Ken, Beyonce, Madonna, Engelbert and possibly Jesus….
Ken, Beyonce, Madonna, Engelbert and possibly Jesus…
Cesc. Back on the 8/3… 😉
Delia has recently re-printed her book Frugal Food. Its a book for these times and has been stocked in Libraries accross Cumbria. I guess you are guaranteed a great lunch.
As a ‘Marcus’, I am always portrayed in dramas as either a mad evil genius, or despotic villain… I have noted this for decades. My question is this; am I helping to drive this perception, or a victim of it? There’s no historical precedent – Marcus Aurelius was an humanitarian.
Does royalty count?
Then there’s Brad – and Jen!
Does Madonna have a last name?
Oh and many years ago I was having dinner with a friend in NY who mentioned he’d had dinner with Al, Bobby and Leo – I sat there for a very long time going through all of our mutual friends, then thought maybe he means West Wing characters? His proud moment of name dropping completely lost on me!
For some strange reason I remember an episode of the Kenny Everett show where he was banging on about how you were only famous really when like Elvis and Marilyn you were only known by one name. He then introduced the next act “Ladies and Gentleman welcome TOYAH…..(perfect pause) ….wilcox. LOL
How about I start the ball rolling with Seve and Tiger. (Is Jamie getting close?)
Do you think you could post your Boris Yeltsin drinking story in your blog? You could use false names if you think it might upset our Tony! There are so few genuinely funny people in world politics & Yeltsin was definitely one of them … so what would be the harm?
What an amusing way to spend a sunny afternoon!
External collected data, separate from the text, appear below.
(* ===== verification/FrameQueue.v ===== *)
(** * Frames and the bounded frame queue ([wintap-netadaptercx-driver/src/frame_queue.rs])

    A [Frame] owns one lookaside allocation; a [FrameQueue] is a ring of
    possibly uninitialised frames with a frame limit and a byte limit.  Reading
    an uninitialised slot, a panicking slice, a division by zero and an integer
    overflow are all [None]; the theorems show that none of them happens.  The
    framework's memory calls are a record of functions, [wdf_memory]; the calls
    a function makes are returned as a list.  A frame that goes out of scope is
    returned in the list of dropped frames. *)

From S2P Require Import Prelude Words.

Definition FRAME_MINIMUM : Z := 14.
Definition FRAME_MAXIMUM : Z := 65535.
(** [size_of::<FrameStorage>()]: a [usize] and the bytes, 8-byte aligned. *)
Definition FRAME_STORAGE_SIZE : Z := 65544.

Inductive QueueError := InvalidFrameLength | Full | Closed | InsufficientResources.

#[export] Instance QueueError_eq_dec : EqDecision QueueError.
Proof. solve_decision. Defined.

Inductive QueueState := QOpen | QClosing | QClosed.

#[export] Instance QueueState_eq_dec : EqDecision QueueState.
Proof. solve_decision. Defined.

(** A frame: its memory handle and the [FrameStorage] behind it. *)
Record Frame := { memory : Z; length : Z; data : list Z }.

#[export] Instance Frame_eta : Eta Frame :=
  λ f, Build_Frame (memory f) (length f) (data f).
Winston, Napoleon, ‘Enery, Fidel, Eric’n’Ern, Guido, Maggie, Scarlet, Rhett, Sherlock, James, Hercule, Elvis, Jesus, Elton, Alf, Jude, Austin, Vidal, Ronnie’n’Reggie, Cassius, Dolly, Goldie, Adolf, Che, Pierce, Ziggy, Bart, Marge, Ming, Mick, Kanye, Snoop, P, Brad, Angelina, Keira, Audrey, Clint, Thunderclap, Dusty, Smoky, Marilyn, Lorna, Ghengis, Kubala, Buddy, Ernst-Stavro, Auric Plenty Pussy etc, Lewis, Zandra, Aimee, Brooklyn, FiFi Trixibelle, Peaches, Pixie, Troy, Frodo Bilbo etc, Darcy, Manfred, Kermit, Rocky, Rock, Mahatma, Cloudsley, Dava,
That’ll do for now…
Do Nicknames count?: “Monty”, Posh Ginger Sporty etc…, Number, Ringo, Mungo, Shakin’,
The other exercise which is quite amusing is thinking of Actors who seem BORN or DESTINED to play a particular role. What do you think?
Here are a few that spring to mind……
Paul Schofield = Sir Thomas More,
Peter O’Toole = TE Lawrence.
Richard Todd = Guy Gibson.
Philip Seymour Hoffman = Truman Capote
Audrey Hepburn = Holly Golightly.
Fergie, Idi, Sting.
(Obama-esque lists of three being my current thing…)
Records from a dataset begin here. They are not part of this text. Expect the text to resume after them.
Lemma safe_claim_loop fuel c e x : claims c e x → interest_ok c →
  wsafe (claim_loop fuel state c e) (λ _ y, y = Idle) x.
Proof.
  intros Hx Hc. revert x Hx. induction fuel as [|fuel IH]; intros x Hx; [done|].
  cbn [claim_loop]. safe_next. act_step. one_outcome. fold (record s).
  (* only a pending record can still need this claim *)
  assert (Hrole : ∃ y, wait_inv s (y :: F) ∧ claims c e y ∧ (record s ≠ WAIT_PENDING → y = Idle)).
  { destruct (decide (record s = WAIT_PENDING)) as [Hp|Hp]; [by exists x|].
    exists Idle. split; [|split; [constructor|done]].
    apply drop_inv with x c e; [done..|]. by intros r b [? _]. }
  destruct Hrole as (y & HI' & Hy & Hidle). exists y. split; [done|]. clear x Hx HI.
  destruct (Z.eqb_spec (record s) WAIT_PENDING) as [Hp|Hp];
    [|rewrite (Hidle Hp) in *; destruct (Z.eqb_spec (record s) WAIT_SCHEDULED) as [Hsch|Hsch]];
    cbn [negb andb]; [..|done].
  - (* pending *)
    safe_next. unfold wait_request_slot. rewrite Hnull. act_step. one_outcome.
    destruct ((wait_request s0 =? 0) || _) eqn:Hslot.
    { exists Idle. split; [|done]. apply drop_inv with y c e; [done..|].
      intros r b Hu Hcov. destruct Hu as (Hrec & Hr & _).
      pose proof (pending_slot _ _ HI Hrec) as Hnz. rewrite (proj2 (Z.eqb_neq _ _) Hnz) in Hslot.
      cbn [orb] in Hslot. apply andb_true_iff in Hslot as [He Hne].
      rewrite negb_true_iff, Z.eqb_neq in He, Hne.
      destruct Hy; cbn in Hcov; [done|done|]. destruct Hcov as [Hcov _]. congruence. }
    exists y. split; [done|]. safe_next. act_step. one_outcome.
    destruct (Z.eqb_spec (Z.land (wait_interest s1) c) 0) as [Hz|Hz].
    { exists Idle. split; [|done]. apply drop_inv with y c e; [done..|].
      intros r b Hu. apply interest_drop with s1 c e; try done. apply HI0. }
    assert (Hm : 0 < Z.land (wait_interest s1) c ≤ 3).
    { pose proof (land_interest (wait_interest s1) c) as Hl. unfold interest_ok in Hl.
      destruct Hl; [apply HI0|done|]. lia. }
    exists y. split; [done|]. fold (record s) in Hp.
    destruct (Z.eqb_spec (wait_record_word (wait_record_sequence (wait_state s))
        (Z.lor (wait_record_satisfied (wait_state s)) (Z.land (wait_interest s1) c)) WAIT_SCHEDULED)
        (wait_state s)) as [Heq|Hneq].
    { exfalso. unfold record in Hp. rewrite <- Heq, word_state in Hp; [done|by apply small_fits]. }
    safe_next. act_step. destruct (Z.eqb_spec (wait_state s2) (wait_state s)) as [Hw|Hw].
    + outcome Hr; injection Hr as -> ->; [|exists y; split; [done|by apply IH]].
      exists Enqueuer. split.
      * rewrite <- Hw. apply schedule_inv with y c e; try done. unfold record. by rewrite Hw.
      * safe_next. eapply safe_mono; [apply safe_enqueue|]. by intros ? ? ->.
    + one_outcome. exists y. split; [done|by apply IH].
  - (* already scheduled: contribute the bits *)
    clear Hy. safe_next. unfold wait_request_slot. rewrite Hnull. load_step.
    destruct ((wait_request s0 =? 0) || _); [done|]. safe_next. act_step. one_outcome.
    exists Idle. split; [done|].
    destruct (Z.eqb_spec (Z.land (wait_interest s1) c) 0) as [Hz|Hz]; [done|].
    assert (Hm : 0 < Z.land (wait_interest s1) c ≤ 3).
    { pose proof (land_interest (wait_interest s1) c) as Hl. unfold interest_ok in Hl.
      destruct Hl; [apply HI0|done|]. lia. }
    destruct (_ =? wait_state s); [done|].
    safe_next. act_step. destruct (Z.eqb_spec (wait_state s2) (wait_state s)) as [Hw|Hw].
    + outcome Hr; injection Hr as -> ->; [|exists Idle; split; [done|apply IH; constructor]].
      exists Idle. split.
      * rewrite <- Hw. apply reschedule_inv; try done. unfold record. by rewrite Hw.
      * done.
    + one_outcome. exists Idle. split; [done|apply IH; constructor].
Qed.

(** [claim_wait_for_passive_completion], whose caller covers [c]. *)
Lemma safe_claim fuel c e x : claims c e x → interest_ok c → c ≠ 0 →
  wsafe (claim_wait_for_passive_completion fuel state c e) (λ _ y, y = Idle) x.
Proof.
  intros Hx Hc Hc0. unfold claim_wait_for_passive_completion. rewrite Hnull.
  rewrite (proj2 (Z.eqb_neq _ _) Hc0). cbn [orb]. safe_next. act_step. one_outcome.
  destruct (adaptive_enabled s) eqn:Ha; cbn [negb].
  - exists x. split; [done|]. by apply safe_claim_loop.
  - exists Idle. split; [|done]. apply drop_inv with x c e; [done..|].
    intros r b (_ & _ & _ & _ & Hdis). pose proof (d_adaptive _ (i_data _ _ HI) Ha). congruence.
Qed.

(** A queue transition takes on the claim together with the readiness. *)
Lemma safe_queue_transition fuel c :
  c = ADAPTIVE_INTEREST_READABLE ∨ c = ADAPTIVE_INTEREST_WRITABLE →
  wsafe (queue_transition fuel state c) (λ _ y, y = Idle) Idle.
Proof.
  intros Hc. unfold queue_transition. safe_next. act_step.
  assert (Hgoal : ∀ s', (∀ b, is_ready s' b → is_ready s b ∨ (b = c ∧ ¬ is_ready s c)) →
    wait_state s' = wait_state s → wait_request s' = wait_request s →
    wait_cancel_handoff s' = wait_cancel_handoff s → wait_interest s' = wait_interest s →
    adaptive_enabled s' = adaptive_enabled s →
    adaptive_interrupted s' = adaptive_interrupted s → requests s' = requests s →
    work_queued s' = work_queued s →
    wait_inv s' (Producer c :: F) ∧ ((∀ b, is_ready s' b → is_ready s b) → wait_inv s' (Idle :: F))).
  { intros s'' Hready H1 H2 H3 H4 H5 H6 H7 H8. destruct HI as [[t Hp] Hs Hcov Hd].
    assert (Hrec : record s'' = record s) by (unfold record; by rewrite H1).
    assert (Hplain : ∀ y, special y = false → owned_of y = [] → ∃ t, proto s'' (y :: F) t).
    { intros y Hy Hoy. exists t. apply (plain_proto s Idle y F t eq_refl eq_refl Hy Hoy) in Hp.
      eapply proto_step; [exact Hp| |apply Hp|done| | |].
      - pose proof (p_ok _ _ _ Hp) as Hok.
        destruct t; cbn in Hok |- *; unfold registering, pending, retired, held, delivered in *;
          rewrite ?Hrec, ?H2, ?H3, ?H4, ?H7; exact Hok.
      - intros r. by rewrite H7.
      - intros r. rewrite H7. apply (p_owned _ _ _ Hp).
      - intros r Hfr. unfold delivered. rewrite H7. by apply (p_fresh _ _ _ Hp). }
    assert (Hserved : ∀ y, y ≠ Enqueuer → y ≠ Worker → served s'' (y :: F)).
    { intros y Hy1 Hy2. apply served_keep with s Idle; [done|by rewrite Hrec|done|]. by right. }
    assert (Hdata : data_ok s'').
    { apply data_same with s; try done. rewrite H4. apply Hd. }
    assert (Hun : ∀ r b, unclaimed s'' r b → is_ready s b → unclaimed s r b).
    { intros r b (U1 & U2 & U3 & U4 & U5) Hb. unfold unclaimed. rewrite <- Hrec, <- H2, <- H4, <- H6.
      done. }
    split.
    - split; [by apply Hplain|by apply Hserved| |done].
      intros r b Hu. pose proof Hu as (_ & _ & Hb & _).
      destruct (Hready b Hb) as [Hb'|[-> _]]; [|exists (Producer c); split; [by left|done]].
      destruct (Hcov r b (Hun _ _ Hu Hb')) as (x & [->|Hx]%elem_of_cons & Hcx); [done|].
      exists x. split; [by right|done].
    - intros Hsame. split; [by apply Hplain|by apply Hserved| |done].
      intros r b Hu. pose proof Hu as (_ & _ & Hb & _).
      destruct (Hcov r b (Hun _ _ Hu (Hsame _ Hb))) as (x & Hx & Hcx). by exists x. }
  assert (Hclaim : wsafe (_ ← claim_wait_for_passive_completion fuel state c 0; mret tt)
    (λ _ y, y = Idle) (Producer c)).
  { safe_next. eapply safe_mono; [apply safe_claim; [by constructor|..]|by intros ? ? ->].
    - destruct Hc as [-> | ->]; by unfold interest_ok.
    - by destruct Hc as [-> | ->]. }
  destruct (Z.eqb_spec c ADAPTIVE_INTEREST_READABLE) as [->|Hne]; one_outcome.
  - destruct (readable s) eqn:Hrd; cbn [negb].
    + exists Idle. split; [|done]. apply Hgoal; try done.
      * intros b Hb. left. destruct Hb as [[-> _]|Hb]; [by left|by right].
      * intros b [[-> _]|Hb]; [by left|by right].
    + exists (Producer ADAPTIVE_INTEREST_READABLE). split; [|done]. apply Hgoal; try done.
      intros b [[-> _]|Hb]; [|left; by right]. right. split; [done|].
      intros [[_ ?]|[? _]]; [congruence|done].
  - destruct Hc as [->| ->]; [done|]. destruct (writable s) eqn:Hrd; cbn [negb].
    + exists Idle. split; [|done]. apply Hgoal; try done.
      * intros b Hb. left. destruct Hb as [Hb|[-> _]]; [by left|by right].
      * intros b [Hb|[-> _]]; [by left|by right].
    + exists (Producer ADAPTIVE_INTEREST_WRITABLE). split; [|done]. apply Hgoal; try done.
      intros b [Hb|[-> _]]; [left; by left|]. right. split; [done|].
      intros [[? _]|[_ ?]]; [done|congruence].
Qed.

(** ** Registration *)

Definition wait_final (x : role) : Prop := x = Idle ∨ ∃ r, x = Rechecker r 0.

Lemma begin_inv s r F : wait_inv s (Fresh r :: F) → record s = WAIT_FREE →
  wait_inv (s <| wait_state := wait_record_word (wait_record_sequence (wait_state s) + 1) 0
                   WAIT_REGISTERING |>) (Registrant r Begun 0 :: F).
Proof.
  intros [[t Hp] Hs Hc Hd] Hrec. set (s' := s <| wait_state := _ |>).
  assert (Hrec' : record s' = WAIT_REGISTERING) by (by apply record_set).
  not_pending; [right; right; left; by left| |by apply data_set].
  pose proof (p_ok _ _ _ Hp) as Hok. pose proof (p_roles _ _ _ Hp) as Hroles.
  destruct t as [| | | | |? ? [] ?| | | | | | | |[] z o]; cbn in Hok; try state_clash.
  exists (SBegun r). step_proto Hp; [|by cbn; rewrite Hroles|done|done|apply Hp].
  split; [by left|]. split; [apply Hok|]. apply (p_fresh _ _ _ Hp). by left.
Qed.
What this seems to suggest is that anyone odd enough to want to be famous ought to go for a marginally unusual, yet short and easy-to-pronounce name (Elvis, Kylie, Britney – and why not Nigella, too, to break the trochaic spell?) rather than the more conventional ones (sorry, Tony, Dave, Gordon, err, Alistair …)
(Alina, on the other hand, is quite probably headed for greatness.)
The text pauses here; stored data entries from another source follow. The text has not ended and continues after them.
(* ===== verification/WaitTheorems.v ===== *)
(** * Theorems about the adaptive wait

    The properties of [WaitProtocol] for every interleaving of any number of
    registrations, queue transitions, workers, teardowns and cancellations,
    and concrete runs that show the hypotheses can be met. *)

From S2P Require Import Prelude Words DriverConstants Conc WaitRecord WaitProtocol WaitSafety.

(** The handles of an instance after its creation. *)
Record instance_ok (state : instance) : Prop := {
  ok_self : self state ≠ 0;
  ok_capture_lock : capture_lock state ≠ 0;
  ok_injection_lock : injection_lock state ≠ 0;
  ok_read_work_item : read_work_item state ≠ 0;
}.

Definition wait_start (f : answers) : config wait_memory wait_ret := (initial_wait_memory f, []).

Lemma reachable_pool state f C : instance_ok state → star (wait_step state) (wait_start f) C →
  ∃ R, pool_ok wait_exec wait_inv wait_allowed wait_final C R.
Proof.
  intros [Hs Hc Hi Hw]. apply wait_reachable; try done. by apply Z.eqb_neq.
Qed.

(** ** A concrete run *)

Definition example_instance : instance :=
  {| self := 1; capture_lock := 2; injection_lock := 3; read_work_item := 4 |}.

Lemma example_instance_ok : instance_ok example_instance.
Proof. by split. Qed.

Definition example_answers : answers :=
  {| mark_error := 1; unmark_error := 1; output_answer := (0, 4); serves_read := false |}.

Definition example_input : wait_input :=
  {| input_status := 0; actual_input_length := 8; version := 1; interest := 1 |}.

(** After an owner has switched adaptive polling off and another has switched
    it on again, request 7 asks to wait for readability. *)
Definition asked : config wait_memory wait_ret :=
  (set_request (initial_wait_memory example_answers) 7 (Delivered false),
   [handle_wait_for_change 9 example_instance 7 4 8 example_input]).

Lemma asked_reachable : star (wait_step example_instance) (wait_start example_answers) asked.
Proof.
  pose (off := (initial_wait_memory example_answers) <| adaptive_enabled := false |>
                 <| adaptive_interrupted := true |>).
  apply star_snoc with (wait_start example_answers).
  { apply star_snoc with (off, []); [apply star_snoc with (wait_start example_answers); [constructor|]|].
    - apply (step_env _ _ _ (initial_wait_memory example_answers) off []).
      exact (env_adaptive (initial_wait_memory example_answers) false).
    - apply (step_env _ _ _ off (initial_wait_memory example_answers) []).
      exact (env_adaptive off true). }
  apply (step_spawn _ _ _ (initial_wait_memory example_answers) _ [] (handle_wait_for_change 9 example_instance 7 4 8 example_input)).
  by constructor.
Qed.

(** The handler's actions up to its call of [WdfRequestMarkCancelableEx], and
    to its end: the wait is pending. *)
Definition to_mark : list (nat * nat) := replicate 17 (0, 0)%nat.
Definition marking : config wait_memory wait_ret := scheduled wait_exec asked to_mark.
Definition to_pending : list (nat * nat) := replicate 26 (0, 0)%nat.
Definition waiting : config wait_memory wait_ret := scheduled wait_exec asked to_pending.

Lemma marking_reachable : star (wait_step example_instance) (wait_start example_answers) marking.
Proof.
  apply (star_trans _ _ asked); [apply asked_reachable|]. apply scheduled_star.
  vm_compute. reflexivity.
Qed.

Lemma waiting_reachable : star (wait_step example_instance) (wait_start example_answers) waiting.
Proof.
  apply (star_trans _ _ asked); [apply asked_reachable|]. apply scheduled_star.
  vm_compute. reflexivity.
Qed.

Lemma marking_next : next_action marking 0 = Some (WdfRequestMarkCancelableEx 7).
Proof. vm_compute. reflexivity. Qed.

Lemma waiting_finished : Forall finished waiting.2.
Proof.
  assert (H : forallb (λ p : thread unit, match p with Ret _ => true | _ => false end) waiting.2 = true)
    by (vm_compute; reflexivity).
  apply Forall_forall. intros p Hp. rewrite forallb_forall in H.
  specialize (H p (proj1 (list_elem_of_In _ _) Hp)). by destruct p.
Qed.

(** ** Roles and requests *)

Lemma role_special R x : x ∈ R → special x = true → x ∈ specials R.
Proof.
  intros Hx Hs. induction R as [|y R IH]; [by apply not_elem_of_nil in Hx|].
  apply elem_of_cons in Hx as [<-|Hx]; cbn; [rewrite Hs; by left|].
  destruct (special y); [right|]; by apply IH.
Qed.

Lemma role_owned R x r : x ∈ R → r ∈ owned_of x → r ∈ owned R.
Proof.
  intros Hx Hr. induction R as [|y R IH]; [by apply not_elem_of_nil in Hx|].
  apply elem_of_cons in Hx as [<-|Hx]; cbn; apply elem_of_app; [by left|right; by apply IH].
Qed.

Lemma final_roles R : Forall wait_final R → specials R = [] ∧ owned R = [] ∧
  (∀ r b x, x ∈ R → (¬ covers x r b)) ∧ (Enqueuer ∉ R) ∧ (Worker ∉ R).
Proof.
  induction 1 as [|x R Hx _ (IH1 & IH2 & IH3 & IH4 & IH5)].
  - split; [done|]. split; [done|].
    split; [intros r b x Hx; by apply not_elem_of_nil in Hx|]. split; apply not_elem_of_nil.
  - assert (Hnc : ∀ r b, ¬ covers x r b).
    { intros r b. destruct Hx as [->|[r' ->]]; [by intros ?|]. intros [_ H]. by rewrite Z.land_0_l in H. }
    assert (Hs : special x = false ∧ owned_of x = [] ∧ x ≠ Enqueuer ∧ x ≠ Worker)
      by (by destruct Hx as [->|[r' ->]]).
    destruct Hs as (Hs & Ho & He & Hw). cbn. rewrite Hs, Ho. split; [done|]. split; [done|].
    split; [|split; rewrite not_elem_of_cons; by split].
    intros r b y [->|Hy]%elem_of_cons; [apply Hnc|by eapply IH3].
Qed.

(** An owned request can be completed. *)
Lemma complete_allowed s R t r : proto s R t → r ∈ owned R → complete_outcomes s r ≠ [].
Proof.
  intros Hp Hr. pose proof (p_owned _ _ _ Hp r Hr) as Ho. unfold complete_outcomes.
  by destruct (requests s !! r) as [[]|].
Qed.

Lemma special_situation s R t x : proto s R t → x ∈ R → special x = true → x ∈ sit_roles t.
Proof. intros Hp Hx Hs. rewrite <- (p_roles _ _ _ Hp). by apply role_special. Qed.

Lemma mark_allowed s R t r i : proto s R t → Registrant r Ready i ∈ R →
  mark_outcomes s (requests s !! r) ≠ [].
Proof.
  intros Hp Hr. pose proof (special_situation _ _ _ _ Hp Hr eq_refl) as Hx.
  pose proof (p_ok _ _ _ Hp) as Hok.
  destruct t; cbn [sit_roles] in Hx; repeat case_match;
    repeat (apply elem_of_cons in Hx as [Hx|Hx]); try (by apply not_elem_of_nil in Hx);
    try discriminate Hx; injection Hx as <- <-; simplify_eq; cbn in Hok.
  - destruct Hok as (_ & _ & [b ->] & _). by destruct b.
  - by destruct Hok as (_ & [|[|]]); simplify_eq.
Qed.

Lemma unmark_allowed s R t r : proto s R t → Unmarker (Some r) ∈ R →
  unmark_outcomes s (requests s !! r) ≠ [].
Proof.
  intros Hp Hr. pose proof (special_situation _ _ _ _ Hp Hr eq_refl) as Hx.
  pose proof (p_ok _ _ _ Hp) as Hok.
  destruct t; cbn [sit_roles] in Hx; repeat case_match;
    repeat (apply elem_of_cons in Hx as [Hx|Hx]); try (by apply not_elem_of_nil in Hx);
    try discriminate Hx; injection Hx as Hx; unfold known in Hx; repeat case_match;
    simplify_eq; cbn in Hok; destruct Hok as (_ & _ & _ & ->); try done; by case_match.
Qed.

Lemma map_nonempty {A B} (f : A → B) l : l ≠ [] → map f l ≠ [].
Proof. by destruct l. Qed.

(** ** Theorems *)

(** C4: for every interleaving of registrations, queue transitions, workers,
    teardowns and cancellations, every framework call the driver is about to
    make on a wait request is one that WDF allows in that request's state: it
    never completes a request twice, never completes one that is still marked
    cancelable, and never marks or unmarks one it does not hold; and a
    response it writes reports readable, writable or both, never nothing. *)
Theorem wait_requests_respected state f C i a :
  instance_ok state → star (wait_step state) (wait_start f) C →
  next_action C i = Some a →
  wait_exec C.1 a ≠ [] ∧
  (∀ r satisfied, a = WriteResponse r satisfied →
     0 < satisfied ≤ 3 ∧ ∃ q, requests C.1 !! r = Some q ∧ q ≠ Cancelable).
Proof.
  intros Hok Hstar Hnext. destruct (reachable_pool _ _ _ Hok Hstar) as [R HR].
  destruct (next_allowed _ _ _ _ _ _ _ _ HR Hnext) as (x & Hx%list_elem_of_lookup_2 & Ha).
  destruct HR as [[[t Hp] _ _ _] _]. split.
  - destruct a; cbn in Ha |- *; try done; repeat case_match; try done.
    + destruct Ha as [j ->]. apply map_nonempty. by eapply mark_allowed.
    + subst x. apply map_nonempty. by eapply unmark_allowed.
    + eapply complete_allowed; [done|]. eapply role_owned; [done|].
      destruct Ha as [->| ->]; by left.
    + subst x. eapply complete_allowed; [done|]. eapply role_owned; [done|]. by left.
  - intros r sat ->. destruct Ha as [-> Hs]. split; [done|].
    assert (Hr : r ∈ owned R) by (eapply role_owned; [done|by left]).
    pose proof (p_owned _ _ _ Hp r Hr) as Ho.
    destruct (requests C.1 !! r) as [q|]; [|done]. exists q. by destruct q.
Qed.

Lemma wait_requests_respected_witness : wait_exec marking.1 (WdfRequestMarkCancelableEx 7) ≠ [].
Proof.
  apply (wait_requests_respected example_instance example_answers marking 0).
  - apply example_instance_ok.
  - apply marking_reachable.
  - apply marking_next.
Defined.

(** The situation when every thread has returned. *)
Lemma quiet_situation state f C :
  instance_ok state → star (wait_step state) (wait_start f) C → Forall finished C.2 →
  ∃ R t, wait_inv C.1 R ∧ proto C.1 R t ∧ (t = SFree ∨ ∃ r, t = SPending r false) ∧
    owned R = [] ∧ (∀ r b x, x ∈ R → (¬ covers x r b)) ∧ (Enqueuer ∉ R) ∧ (Worker ∉ R).
Proof.
  intros Hok Hstar Hf. destruct (reachable_pool _ _ _ Hok Hstar) as [R HR].
  pose proof (pool_finished _ _ _ _ _ _ HR Hf) as Hfin.
  destruct (final_roles _ Hfin) as (Hs & Ho & Hc & He & Hw).
  destruct HR as [HI _]. destruct (i_proto _ _ HI) as [t Hp]. exists R, t.
  split; [done|]. split; [done|]. split; [|done].
  pose proof (p_roles _ _ _ Hp) as Hr. rewrite Hs in Hr.
  apply Permutation_nil_l in Hr. symmetry in Hr.
  destruct t; cbn in Hr; try (repeat case_match; done); [by left|].
  right. destruct c; [done|]. eauto.
Qed.

(** C27: no request is leaked or forgotten: when every thread has returned,
    either no request is outstanding, the record is free and the slot null, or
    exactly one is, and it is the published one, still cancelable by WDF, with
    the record pending, or scheduled with the passive worker queued. *)
Theorem wait_never_stranded state f C :
  instance_ok state → star (wait_step state) (wait_start f) C → Forall finished C.2 →
  (requests C.1 = ∅ ∧ record C.1 = WAIT_FREE ∧ wait_request C.1 = 0) ∨
  (∃ r, r ≠ 0 ∧ requests C.1 = {[r := Cancelable]} ∧ wait_request C.1 = r ∧
     (record C.1 = WAIT_PENDING ∨ record C.1 = WAIT_SCHEDULED ∧ work_queued C.1 = true)).
Proof.
  intros Hok Hstar Hf.
  destruct (quiet_situation _ _ _ Hok Hstar Hf) as (R & t & HI & Hp & Ht & Ho & _ & He & Hw).
  pose proof (p_ok _ _ _ Hp) as Hsit. pose proof (p_live _ _ _ Hp) as Hl. rewrite Ho in Hl.
  destruct Ht as [->|[r ->]]; cbn in Hsit, Hl.
  - left. split; [|done]. apply map_eq. intros r. rewrite lookup_empty.
    apply eq_None_not_Some. rewrite Hl. apply not_elem_of_nil.
  - right. destruct Hsit as (Hpend & Hreq & _ & Hc). exists r. split; [|split; [|split; [done|]]].
    + intros ->. rewrite (p_null _ _ _ Hp) in Hc. done.
    + apply map_eq. intros r'. destruct (decide (r' = r)) as [->|Hne].
      * rewrite Hc. symmetry. apply lookup_singleton_eq.
      * rewrite lookup_singleton_ne by done. apply eq_None_not_Some. rewrite Hl.
        by intros ?%list_elem_of_singleton.
    + destruct Hpend as [?|Hsch]; [by left|right]. split; [done|].
      by destruct (i_served _ _ HI Hsch) as [?|[?|?]].
Qed.

Lemma wait_never_stranded_witness :
  (requests waiting.1 = ∅ ∧ record waiting.1 = WAIT_FREE ∧ wait_request waiting.1 = 0) ∨
  (∃ r, r ≠ 0 ∧ requests waiting.1 = {[r := Cancelable]} ∧ wait_request waiting.1 = r ∧
     (record waiting.1 = WAIT_PENDING ∨
      record waiting.1 = WAIT_SCHEDULED ∧ work_queued waiting.1 = true)).
Proof.
  apply (wait_never_stranded example_instance example_answers waiting).
  - apply example_instance_ok.
  - apply waiting_reachable.
  - apply waiting_finished.
Defined.

(** C26: no wakeup is lost: when every thread has returned and the wait is
    still pending, nothing its interest asks for is ready, unless adaptive
    polling was off at some time since this wait took the record: the history
    flag [adaptive_interrupted] starts again whenever the record is freed, so
    what an earlier owner did before that does not matter. *)
Theorem no_lost_wakeup state f C :
  instance_ok state → star (wait_step state) (wait_start f) C → Forall finished C.2 →
  record C.1 = WAIT_PENDING → adaptive_interrupted C.1 = false →
  (Z.land (wait_interest C.1) ADAPTIVE_INTEREST_READABLE ≠ 0 → readable C.1 = false) ∧
  (Z.land (wait_interest C.1) ADAPTIVE_INTEREST_WRITABLE ≠ 0 → writable C.1 = false).
Proof.
  intros Hok Hstar Hf Hpend Had.
  destruct (quiet_situation _ _ _ Hok Hstar Hf) as (R & t & HI & _ & _ & _ & Hc & _).
  assert (Hu : ∀ b, is_ready C.1 b → Z.land (wait_interest C.1) b ≠ 0 → False).
  { intros b Hb Hi. destruct (i_covered _ _ HI (wait_request C.1) b) as (x & Hx & Hcx).
    - by repeat split.
    - by destruct (Hc _ _ _ Hx Hcx). }
  split; intros Hi; apply not_true_iff_false; intros Hr;
    (eapply Hu; [|exact Hi]); [left|right]; by split.
Qed.

Lemma no_lost_wakeup_witness : readable waiting.1 = false.
Proof.
  refine (proj1 (no_lost_wakeup example_instance example_answers waiting _ _ _ _ _) _).
  - apply example_instance_ok.
  - apply waiting_reachable.
  - apply waiting_finished.
  - vm_compute. reflexivity.
  - vm_compute. reflexivity.
  - vm_compute. discriminate.
Defined.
Note my deliberate mistake in tapping out ‘Alistair’ … obviously my subconscious was quite clear that while Alistairs are a bit unremarkable by nature, Alastairs are a different story altogether.
Charlie – great list
To Fugitive Ink
Thank you!! I’m doing my best… Check back with me in a few years… 🙂
Alina
To Fugitive Ink
…although I must note that your observation is… random… 🙂
Alina
Groucho, Saddam, Arnie, Trisha, Brucie, Che, Bez, Evita, Oprah, Whitney, Roseanne, Tupac, Richard & Judy, Mao, Cliff.
Hmmm, not often you see all those people mentioned in the same sentence. And I’m slightly disheartened to note how low-budget half the members of my list are.
Actually, not sure if Mao counts, as despite his name being Mao Tse Tung, I have a feeling the ‘Mao’ part might have been his surname.
Lembit is the only politician who might be idenitified by his first name alone.
Anyway, have you thought about the flipside to this? The finest male totty throughout history use only their title and surname – Mr Rochester, Mr Darcy, President Clinton, Dr Who, President Obama.